## Provided information

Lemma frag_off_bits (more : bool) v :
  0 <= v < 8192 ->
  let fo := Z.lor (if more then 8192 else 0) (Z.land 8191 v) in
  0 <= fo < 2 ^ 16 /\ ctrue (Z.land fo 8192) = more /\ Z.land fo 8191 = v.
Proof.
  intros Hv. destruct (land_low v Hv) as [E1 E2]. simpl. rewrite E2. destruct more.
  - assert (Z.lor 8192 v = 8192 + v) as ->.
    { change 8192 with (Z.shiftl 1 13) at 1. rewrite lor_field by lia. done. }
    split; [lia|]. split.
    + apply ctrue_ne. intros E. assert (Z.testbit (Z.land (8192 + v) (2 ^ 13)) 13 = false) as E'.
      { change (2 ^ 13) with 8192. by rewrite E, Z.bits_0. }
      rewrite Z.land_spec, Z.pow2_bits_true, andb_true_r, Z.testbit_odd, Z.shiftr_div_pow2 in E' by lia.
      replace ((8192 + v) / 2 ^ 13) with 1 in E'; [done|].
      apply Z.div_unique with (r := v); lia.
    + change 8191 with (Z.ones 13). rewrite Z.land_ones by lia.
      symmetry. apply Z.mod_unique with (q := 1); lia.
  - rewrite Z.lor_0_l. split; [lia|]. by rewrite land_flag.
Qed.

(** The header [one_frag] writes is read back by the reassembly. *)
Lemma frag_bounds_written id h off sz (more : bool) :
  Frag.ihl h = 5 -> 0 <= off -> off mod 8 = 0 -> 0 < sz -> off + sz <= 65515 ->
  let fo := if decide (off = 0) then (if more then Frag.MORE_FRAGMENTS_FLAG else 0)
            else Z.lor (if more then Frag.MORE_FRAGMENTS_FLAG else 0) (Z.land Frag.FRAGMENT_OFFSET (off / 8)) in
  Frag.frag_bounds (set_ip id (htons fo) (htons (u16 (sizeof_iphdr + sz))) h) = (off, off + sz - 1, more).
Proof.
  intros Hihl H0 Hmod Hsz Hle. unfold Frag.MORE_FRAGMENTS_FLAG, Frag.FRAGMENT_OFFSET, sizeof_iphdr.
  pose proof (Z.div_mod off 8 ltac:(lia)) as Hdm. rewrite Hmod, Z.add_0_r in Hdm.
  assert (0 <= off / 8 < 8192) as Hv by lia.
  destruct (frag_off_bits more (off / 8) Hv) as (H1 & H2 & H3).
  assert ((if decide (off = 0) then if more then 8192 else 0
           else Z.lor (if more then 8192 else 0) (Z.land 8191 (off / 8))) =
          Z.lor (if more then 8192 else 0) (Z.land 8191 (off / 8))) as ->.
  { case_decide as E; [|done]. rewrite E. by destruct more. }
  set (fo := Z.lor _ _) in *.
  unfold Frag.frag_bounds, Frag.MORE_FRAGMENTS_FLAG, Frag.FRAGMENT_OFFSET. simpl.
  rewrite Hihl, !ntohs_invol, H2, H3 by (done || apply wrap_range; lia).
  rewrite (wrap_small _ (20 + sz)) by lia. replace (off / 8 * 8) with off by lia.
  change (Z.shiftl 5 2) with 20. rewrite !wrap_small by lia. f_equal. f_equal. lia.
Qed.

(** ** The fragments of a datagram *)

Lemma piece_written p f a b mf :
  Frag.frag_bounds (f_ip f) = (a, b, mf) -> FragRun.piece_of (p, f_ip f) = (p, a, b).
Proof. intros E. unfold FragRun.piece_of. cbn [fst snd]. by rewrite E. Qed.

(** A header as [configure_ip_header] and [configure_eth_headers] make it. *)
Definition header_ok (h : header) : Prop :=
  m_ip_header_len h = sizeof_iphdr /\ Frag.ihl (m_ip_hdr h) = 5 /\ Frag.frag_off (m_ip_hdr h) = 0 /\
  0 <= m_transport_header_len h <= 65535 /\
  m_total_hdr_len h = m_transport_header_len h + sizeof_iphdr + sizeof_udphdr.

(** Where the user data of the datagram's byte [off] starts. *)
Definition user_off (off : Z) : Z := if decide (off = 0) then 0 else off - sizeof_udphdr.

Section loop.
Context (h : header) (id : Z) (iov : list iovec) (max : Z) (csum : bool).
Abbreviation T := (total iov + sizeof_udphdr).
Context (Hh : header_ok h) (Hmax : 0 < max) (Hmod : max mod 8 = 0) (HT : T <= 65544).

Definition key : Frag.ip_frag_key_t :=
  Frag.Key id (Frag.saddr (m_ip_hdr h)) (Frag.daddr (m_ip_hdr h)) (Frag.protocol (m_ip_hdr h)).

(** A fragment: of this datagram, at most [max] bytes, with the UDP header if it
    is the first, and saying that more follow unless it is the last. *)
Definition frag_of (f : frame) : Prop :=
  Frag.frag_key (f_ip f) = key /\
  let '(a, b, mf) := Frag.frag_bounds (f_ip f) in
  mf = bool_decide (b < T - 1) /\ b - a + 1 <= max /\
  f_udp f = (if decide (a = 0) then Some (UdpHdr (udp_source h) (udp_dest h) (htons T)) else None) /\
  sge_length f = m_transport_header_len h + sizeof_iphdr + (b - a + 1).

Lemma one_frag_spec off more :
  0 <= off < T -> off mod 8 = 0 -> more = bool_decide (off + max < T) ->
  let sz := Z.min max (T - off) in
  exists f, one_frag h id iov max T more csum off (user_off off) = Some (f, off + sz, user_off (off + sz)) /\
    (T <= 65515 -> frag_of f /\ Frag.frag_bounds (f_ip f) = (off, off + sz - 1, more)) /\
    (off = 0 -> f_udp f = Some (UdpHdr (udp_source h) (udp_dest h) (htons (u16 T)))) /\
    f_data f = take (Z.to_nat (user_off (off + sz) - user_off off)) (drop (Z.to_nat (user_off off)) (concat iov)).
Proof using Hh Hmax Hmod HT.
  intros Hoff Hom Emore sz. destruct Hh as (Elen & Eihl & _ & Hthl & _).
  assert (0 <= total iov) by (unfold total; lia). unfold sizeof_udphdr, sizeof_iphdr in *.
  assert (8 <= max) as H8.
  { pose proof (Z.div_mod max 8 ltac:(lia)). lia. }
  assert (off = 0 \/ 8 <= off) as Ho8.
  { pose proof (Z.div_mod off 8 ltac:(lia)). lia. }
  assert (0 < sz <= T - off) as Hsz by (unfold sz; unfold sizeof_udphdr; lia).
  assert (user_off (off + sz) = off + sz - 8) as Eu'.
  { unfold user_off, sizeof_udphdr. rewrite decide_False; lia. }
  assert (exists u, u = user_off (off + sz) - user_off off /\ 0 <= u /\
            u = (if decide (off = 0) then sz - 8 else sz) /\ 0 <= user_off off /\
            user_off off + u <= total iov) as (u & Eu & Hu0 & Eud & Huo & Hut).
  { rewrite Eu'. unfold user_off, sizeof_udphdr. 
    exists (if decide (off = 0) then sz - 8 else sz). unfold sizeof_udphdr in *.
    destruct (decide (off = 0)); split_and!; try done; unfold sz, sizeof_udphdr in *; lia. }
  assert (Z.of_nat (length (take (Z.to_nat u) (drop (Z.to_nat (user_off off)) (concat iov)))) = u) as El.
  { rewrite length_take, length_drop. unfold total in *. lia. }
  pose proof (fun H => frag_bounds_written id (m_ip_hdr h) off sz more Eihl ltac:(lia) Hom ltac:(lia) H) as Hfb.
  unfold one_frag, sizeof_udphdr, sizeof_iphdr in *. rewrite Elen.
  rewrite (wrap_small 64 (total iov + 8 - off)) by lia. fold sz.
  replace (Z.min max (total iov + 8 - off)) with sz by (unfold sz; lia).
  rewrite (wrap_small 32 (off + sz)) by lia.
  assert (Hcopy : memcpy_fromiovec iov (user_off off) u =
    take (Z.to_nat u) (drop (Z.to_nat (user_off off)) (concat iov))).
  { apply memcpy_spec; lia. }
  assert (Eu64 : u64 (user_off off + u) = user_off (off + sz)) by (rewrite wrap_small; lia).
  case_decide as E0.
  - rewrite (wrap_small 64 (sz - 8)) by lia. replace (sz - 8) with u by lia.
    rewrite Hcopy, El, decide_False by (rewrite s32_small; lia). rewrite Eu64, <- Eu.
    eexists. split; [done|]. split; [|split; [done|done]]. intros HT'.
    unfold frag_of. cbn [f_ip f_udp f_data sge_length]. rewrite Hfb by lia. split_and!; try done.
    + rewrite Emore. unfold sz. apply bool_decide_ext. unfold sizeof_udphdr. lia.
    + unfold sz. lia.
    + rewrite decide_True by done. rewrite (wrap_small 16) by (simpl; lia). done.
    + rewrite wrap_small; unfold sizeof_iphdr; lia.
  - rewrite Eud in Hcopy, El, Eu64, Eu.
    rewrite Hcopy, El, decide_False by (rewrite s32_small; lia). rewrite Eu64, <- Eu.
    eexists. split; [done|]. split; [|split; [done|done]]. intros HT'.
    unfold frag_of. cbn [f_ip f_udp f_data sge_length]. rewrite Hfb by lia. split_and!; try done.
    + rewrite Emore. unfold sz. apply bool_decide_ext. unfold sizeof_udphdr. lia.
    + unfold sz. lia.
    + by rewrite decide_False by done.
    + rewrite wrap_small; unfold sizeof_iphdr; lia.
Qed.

* * *

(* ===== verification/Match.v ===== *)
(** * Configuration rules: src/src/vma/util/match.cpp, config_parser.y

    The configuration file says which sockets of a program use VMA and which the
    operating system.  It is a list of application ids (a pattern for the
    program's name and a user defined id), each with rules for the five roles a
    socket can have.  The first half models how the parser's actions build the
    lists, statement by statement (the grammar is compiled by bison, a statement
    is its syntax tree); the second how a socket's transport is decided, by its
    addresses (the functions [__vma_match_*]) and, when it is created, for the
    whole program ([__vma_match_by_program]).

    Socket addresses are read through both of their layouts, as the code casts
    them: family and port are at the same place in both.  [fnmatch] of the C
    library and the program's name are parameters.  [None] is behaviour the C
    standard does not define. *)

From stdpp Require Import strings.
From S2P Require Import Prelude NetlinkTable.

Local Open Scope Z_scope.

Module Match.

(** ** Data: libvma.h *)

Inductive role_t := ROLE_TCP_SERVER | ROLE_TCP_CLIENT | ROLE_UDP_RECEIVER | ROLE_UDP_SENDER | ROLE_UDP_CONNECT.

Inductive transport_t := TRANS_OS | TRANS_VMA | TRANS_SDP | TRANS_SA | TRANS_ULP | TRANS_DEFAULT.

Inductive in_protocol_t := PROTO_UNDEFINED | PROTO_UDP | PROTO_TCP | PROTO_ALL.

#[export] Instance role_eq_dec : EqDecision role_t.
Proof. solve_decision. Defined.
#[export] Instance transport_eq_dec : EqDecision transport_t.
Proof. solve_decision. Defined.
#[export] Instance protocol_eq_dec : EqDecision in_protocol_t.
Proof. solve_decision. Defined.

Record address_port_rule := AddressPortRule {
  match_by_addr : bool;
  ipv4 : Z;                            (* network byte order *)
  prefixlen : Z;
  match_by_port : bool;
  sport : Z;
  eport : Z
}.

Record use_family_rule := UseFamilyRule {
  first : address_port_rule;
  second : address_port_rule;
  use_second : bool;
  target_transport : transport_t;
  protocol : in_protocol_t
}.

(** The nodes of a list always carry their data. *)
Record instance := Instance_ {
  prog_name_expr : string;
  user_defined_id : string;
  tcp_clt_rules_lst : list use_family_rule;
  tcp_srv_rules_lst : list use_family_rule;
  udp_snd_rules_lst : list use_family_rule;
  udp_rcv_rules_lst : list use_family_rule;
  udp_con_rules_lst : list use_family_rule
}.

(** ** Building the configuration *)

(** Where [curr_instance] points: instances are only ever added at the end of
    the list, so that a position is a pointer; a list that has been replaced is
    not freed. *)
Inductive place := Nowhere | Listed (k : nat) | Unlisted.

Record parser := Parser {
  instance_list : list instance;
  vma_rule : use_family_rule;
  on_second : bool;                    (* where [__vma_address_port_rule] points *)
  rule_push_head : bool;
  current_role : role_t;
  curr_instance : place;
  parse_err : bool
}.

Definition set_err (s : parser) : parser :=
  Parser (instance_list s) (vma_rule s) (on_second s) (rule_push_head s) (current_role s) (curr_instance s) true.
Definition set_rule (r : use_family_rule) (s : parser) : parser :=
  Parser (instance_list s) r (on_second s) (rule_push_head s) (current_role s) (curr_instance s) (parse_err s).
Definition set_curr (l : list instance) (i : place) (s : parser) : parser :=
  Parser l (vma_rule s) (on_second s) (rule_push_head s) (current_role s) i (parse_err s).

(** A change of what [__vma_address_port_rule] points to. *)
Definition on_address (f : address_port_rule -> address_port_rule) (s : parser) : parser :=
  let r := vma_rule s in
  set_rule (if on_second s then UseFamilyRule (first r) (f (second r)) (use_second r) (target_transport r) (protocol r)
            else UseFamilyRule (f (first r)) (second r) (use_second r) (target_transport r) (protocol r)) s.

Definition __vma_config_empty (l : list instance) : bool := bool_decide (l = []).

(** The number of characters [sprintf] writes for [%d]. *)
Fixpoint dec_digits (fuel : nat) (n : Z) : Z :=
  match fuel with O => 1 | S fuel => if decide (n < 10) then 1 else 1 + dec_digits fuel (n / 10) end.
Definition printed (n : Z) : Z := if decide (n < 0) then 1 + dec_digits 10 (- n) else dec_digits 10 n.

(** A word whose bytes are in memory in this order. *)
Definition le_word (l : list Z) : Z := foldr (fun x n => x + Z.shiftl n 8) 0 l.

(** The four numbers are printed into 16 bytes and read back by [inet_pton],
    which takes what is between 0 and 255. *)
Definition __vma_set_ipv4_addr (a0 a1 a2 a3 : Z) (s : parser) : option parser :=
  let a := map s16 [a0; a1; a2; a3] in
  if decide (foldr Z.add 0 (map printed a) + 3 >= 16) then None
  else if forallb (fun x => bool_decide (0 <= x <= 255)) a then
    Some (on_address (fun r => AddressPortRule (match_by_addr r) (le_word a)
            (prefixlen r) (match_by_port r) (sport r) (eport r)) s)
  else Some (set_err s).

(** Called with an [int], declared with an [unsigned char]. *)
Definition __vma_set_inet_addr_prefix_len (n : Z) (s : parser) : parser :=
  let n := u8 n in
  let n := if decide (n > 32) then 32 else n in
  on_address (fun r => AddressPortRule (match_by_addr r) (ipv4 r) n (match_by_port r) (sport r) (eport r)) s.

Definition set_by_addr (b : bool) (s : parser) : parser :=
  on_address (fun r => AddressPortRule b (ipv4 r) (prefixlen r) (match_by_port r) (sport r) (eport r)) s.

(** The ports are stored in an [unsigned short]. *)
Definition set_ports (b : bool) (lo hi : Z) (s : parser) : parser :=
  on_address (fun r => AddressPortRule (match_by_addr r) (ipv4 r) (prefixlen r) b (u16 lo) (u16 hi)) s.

* * *

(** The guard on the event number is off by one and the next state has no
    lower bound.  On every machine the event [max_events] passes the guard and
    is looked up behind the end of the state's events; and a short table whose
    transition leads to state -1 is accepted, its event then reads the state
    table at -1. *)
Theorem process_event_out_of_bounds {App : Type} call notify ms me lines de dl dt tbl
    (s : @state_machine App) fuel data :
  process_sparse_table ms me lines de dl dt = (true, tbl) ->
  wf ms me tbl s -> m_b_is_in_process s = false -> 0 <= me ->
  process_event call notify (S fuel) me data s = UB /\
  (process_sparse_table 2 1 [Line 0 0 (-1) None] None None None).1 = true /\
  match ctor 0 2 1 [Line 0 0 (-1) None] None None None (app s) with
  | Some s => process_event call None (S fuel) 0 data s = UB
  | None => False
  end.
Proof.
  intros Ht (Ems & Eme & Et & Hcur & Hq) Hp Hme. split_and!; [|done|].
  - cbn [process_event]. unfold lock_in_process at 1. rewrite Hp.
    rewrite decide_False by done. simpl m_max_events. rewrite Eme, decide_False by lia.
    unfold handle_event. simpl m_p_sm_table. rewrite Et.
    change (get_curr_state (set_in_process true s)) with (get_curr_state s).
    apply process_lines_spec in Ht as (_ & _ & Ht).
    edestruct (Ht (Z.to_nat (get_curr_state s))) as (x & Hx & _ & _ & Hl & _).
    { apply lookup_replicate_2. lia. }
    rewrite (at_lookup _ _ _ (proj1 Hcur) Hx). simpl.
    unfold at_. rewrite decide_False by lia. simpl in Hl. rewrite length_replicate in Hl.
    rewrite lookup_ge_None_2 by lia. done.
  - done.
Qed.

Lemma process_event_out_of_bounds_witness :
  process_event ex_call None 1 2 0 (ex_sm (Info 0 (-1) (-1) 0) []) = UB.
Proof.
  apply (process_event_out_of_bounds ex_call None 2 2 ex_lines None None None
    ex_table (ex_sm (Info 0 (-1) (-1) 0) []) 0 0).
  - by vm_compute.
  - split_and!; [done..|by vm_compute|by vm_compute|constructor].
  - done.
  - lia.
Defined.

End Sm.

## What to work on
Your task for the entries above: copy exactly the span starting with the line with "pattern for the" and going on through the line with "Socket addresses are", both lines included, and nothing else.

## Solved exercise
    operating system.  It is a list of application ids (a pattern for the
    program's name and a user defined id), each with rules for the five roles a
    socket can have.  The first half models how the parser's actions build the
    lists, statement by statement (the grammar is compiled by bison, a statement
    is its syntax tree); the second how a socket's transport is decided, by its
    addresses (the functions [__vma_match_*]) and, when it is created, for the
    whole program ([__vma_match_by_program]).

    Socket addresses are read through both of their layouts, as the code casts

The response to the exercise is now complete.